In the midst of ripping the state budget passed by the legislature and signed by Gov. Brewer, House Minority Leader Chad Campbell (D-Phoenix) also blasted the Jobs bill, which will, among other things, cut the corporate income tax from nearly 7 percent down to 4.9 percent.
“The truth is that Adams and Pearce tout a so-called jobs bill. But that’s also completely false. It’s actually a corporate-bailout package that gives away corporate tax breaks to giant, out-of-state retailers that won’t use it to create a single job here in Arizona; rather, rich CEOs likely will keep it to themselves.”
Since Ken Cheuvront left the legislature in 2010, the Democrats have had no sensible voice when it comes to sound tax policy. Mr. Campbell makes occasional attempts to be sensible when he argues for a more neutral (flatter) tax code, but he quite often seems to enjoy the rhetoric rather than the substance. For example, Mr. Campbell claims to despise corporate tax “loopholes” and targeted tax credits, but his solutions usually involve ending certain exclusions that total a few million dollars (think country club memberships), exemptions and credits (primarily tuition tax credits) in exchange for an overall tax increase (he once proposed a $3 billion tax increase with Rep. Bill Konopnicki (R-Safford)).
His broadside against the Jobs bill sounded just a little too much like a Keith Olbermann rant. Yes, there were corporate subsidies in the Jobs bill (which we opposed), but because of the wording in Mr. Campbell’s charge, the tax credits weren’t the primary target of his consternation. The targeted credits were, in fact, geared toward new jobs, which doesn’t make it good policy, but it does make it tough to claim that they go to “out-of-state retailers that won’t use it to create a single job here in Arizona.” In fact, “retailers” (what does he have against retailers?) isn’t even mentioned in the bill; the bill, given it’s reliance on capital investment, is geared toward manufacturers.

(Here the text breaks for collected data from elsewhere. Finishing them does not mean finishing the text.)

(** The successful run of [add_used], as its two stores. *)
Lemma add_used_run q m head_index len :
  queue_wf q -> used_ring_ready q m ->
  0 <= head_index < q_size q -> in_u 32 len ->
  exists m1 m2,
    write_obj m (used_elem_new head_index len) (used_slot q (q_next_used q)) = (m1, Ok tt) /\
    gm_store16 m1 (q_used_ring q + 2) (wadd 16 (q_next_used q) 1) = (m2, Ok tt) /\
    add_used head_index len (q, m) = Some ((bumped q, m2), Ok tt).
Proof.
  intros Hwf Hrdy Hh Hlen. pose proof (queue_wf_size q Hwf) as Hsz.
  pose proof (used_ring_in_u64 q m Hwf Hrdy) as H64. destruct Hrdy as [Hmap Hacc].
  destruct (used_slot_bounds q (q_next_used q) Hwf) as [Hlo Hhi].
  set (elem := used_elem_new head_index len).
  destruct (write_obj m elem (used_slot q (q_next_used q))) as [m1 r1] eqn:Hw.
  assert (r1 = Ok tt) as ->.
  { pose proof (proj2 (write_obj_success m elem (used_slot q (q_next_used q)))) as Hs.
    rewrite Hw in Hs. apply Hs. intros x Hx. apply Hmap. simpl in Hx.
    unfold VIRTQ_USED_RING_META_SIZE, VIRTQ_USED_RING_HEADER_SIZE, VIRTQ_USED_ELEMENT_SIZE. lia. }
  destruct (gm_store16 m1 (q_used_ring q + 2) (wadd 16 (q_next_used q) 1)) as [m2 r2] eqn:Hst.
  assert (r2 = Ok tt) as ->.
  { assert (in_u 16 (wadd 16 (q_next_used q) 1)) as Hv by (by apply in_u_wadd).
    pose proof (proj2 (law_store_success m1 (q_used_ring q + 2) _ Hv)) as Hs.
    rewrite Hst in Hs. apply Hs. eapply same_layout_acc16; [|done]. exact (write_layout _ _ _ _ _ Hw). }
  exists m1, m2. split; [done|]. split; [done|].
  rewrite add_used_stores by (done || lia). fold elem. by rewrite Hw, Hst.
Qed.

(** What the two stores change. *)
Lemma add_used_effect q m m1 m2 (e : VirtqUsedElem) v :
  queue_wf q -> used_ring_ready q m -> bv_wf e -> in_u 16 v ->
  write_obj m e (used_slot q (q_next_used q)) = (m1, Ok tt) ->
  gm_store16 m1 (q_used_ring q + 2) v = (m2, Ok tt) ->
  same_layout m m2 /\ used_entry m2 q (q_next_used q) = Ok e /\
  gm_load16 m2 (q_used_ring q + 2) = Ok v /\
  (forall i r, q_next_used q < i < q_next_used q + q_size q ->
     used_entry m q i = Ok r -> used_entry m2 q i = Ok r) /\
  (forall x, ~ (q_used_ring q + 2 <= x < q_used_ring q + 4) ->
     ~ (used_slot q (q_next_used q) <= x < used_slot q (q_next_used q) + 8) ->
     peek m2 x = peek m x).
Proof.
  intros Hwf Hrdy He Hv Hw Hst.
  pose proof (write_obj_overwritten _ _ _ _ Hw) as Ho1.
  pose proof (law_store _ _ _ _ Hv Hst) as Ho2.
  assert (length (bv_encode e) = 8%nat) as Hl by exact (bv_encode_length e).
  split_and!.
  - eapply same_layout_trans; [exact (write_layout _ _ _ _ _ Hw)|by eapply store_layout].
  - unfold used_entry. eapply read_obj_other; [exact Ho2| |by eapply read_write_obj].
    simpl. destruct (used_slot_bounds q (q_next_used q) Hwf). lia.
  - by eapply load_after_store.
  - intros i r Hi Hr. unfold used_entry in *.
    eapply read_obj_other; [exact Ho2| |]; simpl.
    { destruct (used_slot_bounds q i Hwf). lia. }
    eapply read_obj_other; [exact Ho1| |done]. rewrite Hl. simpl.
    destruct (used_slot_disjoint q (q_next_used q) i Hwf Hi); lia.
  - intros x Hx1 Hx2. rewrite (overwritten_peek_other _ _ _ _ _ Ho2) by (simpl; lia).
    apply (overwritten_peek_other _ _ _ _ _ Ho1). rewrite Hl. lia.
Qed.

(** ** The history *)

(** [hist] are the elements added since sequence number [b]: the last [size]
    of them are in the ring, and the index in memory tells how many there
    are. *)
Definition used_view (b : Z) (hist : list VirtqUsedElem) (q : Queue) m : Prop :=
  q_next_used q = wrap 16 (b + Z.of_nat (length hist)) /\
  (hist <> [] -> gm_load16 m (q_used_ring q + 2) = Ok (q_next_used q)) /\
  (forall k e, hist !! k = Some e -> Z.of_nat (length hist) <= Z.of_nat k + q_size q ->
    used_entry m q (b + Z.of_nat k) = Ok e).

Lemma used_entry_wrap q m i :
  queue_wf q -> used_entry m q (wrap 16 i) = used_entry m q i.
Proof. intros Hwf. unfold used_entry, used_slot. by rewrite wrap_mod_size. Qed.

Lemma used_entry_shift q m i :
  queue_wf q -> used_entry m q (i + q_size q) = used_entry m q i.
Proof.
  intros Hwf. pose proof (queue_wf_size q Hwf). unfold used_entry, used_slot.
  rewrite <- (Z.mul_1_l (q_size q)) at 1. by rewrite Z.mod_add by lia.
Qed.

Lemma used_entry_bumped q m i : used_entry m (bumped q) i = used_entry m q i.
Proof. done. Qed.

Lemma used_view_append b hist q m m2 e :
  queue_wf q -> used_view b hist q m ->
  gm_load16 m2 (q_used_ring q + 2) = Ok (wadd 16 (q_next_used q) 1) ->
  used_entry m2 q (q_next_used q) = Ok e ->
  (forall i r, q_next_used q < i < q_next_used q + q_size q ->
     used_entry m q i = Ok r -> used_entry m2 q i = Ok r) ->
  used_view b (hist ++ [e]) (bumped q) m2.
Proof.
  intros Hwf (Hn & Hidx & Hent) Hl He Hoth. pose proof (queue_wf_size q Hwf).
  rewrite Hn in He. rewrite used_entry_wrap in He by done.
  split_and!.
  - simpl. rewrite Hn, length_app. unfold wadd, wrap. rewrite Zplus_mod_idemp_l.
    f_equal. simpl. lia.
  - done.
  - intros k e' Hk Hle. rewrite used_entry_bumped. rewrite length_app in Hle. simpl in Hle.
    destruct (decide (k = length hist)) as [->|Hne].
    { rewrite lookup_app_r, Nat.sub_diag in Hk by lia. by simplify_eq/=. }
    assert (k < length hist)%nat.
    { apply lookup_lt_Some in Hk. rewrite length_app in Hk. simpl in Hk. lia. }
    rewrite lookup_app_l in Hk by done.
    specialize (Hent k e' Hk ltac:(lia)).
    (* the same entry, at a sequence number ahead of the cursor *)
    set (d := Z.of_nat (length hist) - Z.of_nat k) in *.
    assert (0 < d < q_size q) as Hd by lia.
    assert (forall m0 : M, used_entry m0 q (b + Z.of_nat k) =
      used_entry m0 q (q_next_used q + (q_size q - d))) as Heq.
    { intros m0. rewrite Hn. unfold used_entry, used_slot. do 3 f_equal.
      rewrite <- (Zplus_mod_idemp_l (wrap 16 _)), wrap_mod_size, Zplus_mod_idemp_l by done.
      replace (b + Z.of_nat (length hist) + (q_size q - d))
        with (b + Z.of_nat k + 1 * q_size q) by lia.
      by rewrite Z.mod_add by lia. }
    rewrite Heq in Hent |- *. apply Hoth; [lia|done].
Qed.

Lemma bumped_wf q : queue_wf q -> queue_wf (bumped q).
Proof. intros. unfold bumped. eauto 6 with virtio. Qed.

Lemma used_ring_ready_layout q m m2 :
  same_layout m m2 -> used_ring_ready q m -> used_ring_ready (bumped q) m2.
Proof.
  intros Hl [Hr Ha]. split.
  - by eapply same_layout_mapped.
  - by eapply same_layout_acc16.
Qed.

It appears Mr. Campbell’s beef is with the corporate income rate cuts. Populists can say what they want about broad-based tax rate cuts, but corporate bailouts they aren’t. Speaking of the rate cuts, it’s unclear – probably even for populists – how a rich CEO would pocket a corporate tax cut. But what if he could? After all, an owner of a small business – like Mr. Campbell – can pocket a tax cut, so why not a rich CEO?
Mr. Campbell’s attack on corporate tax breaks would have been more accurate had it been directed at SB1041 (aka Invest Arizona), which was an actual corporate tax break. Would he have joined all the Democrats who voted for this subsidy (if it’s any indication, Mr. Campbell voted for targeted tax breaks for renewable energy manufacturers) that Gov. Brewer ultimately – and rightly – vetoed? Who knows? Mr. Campbell missed the vote.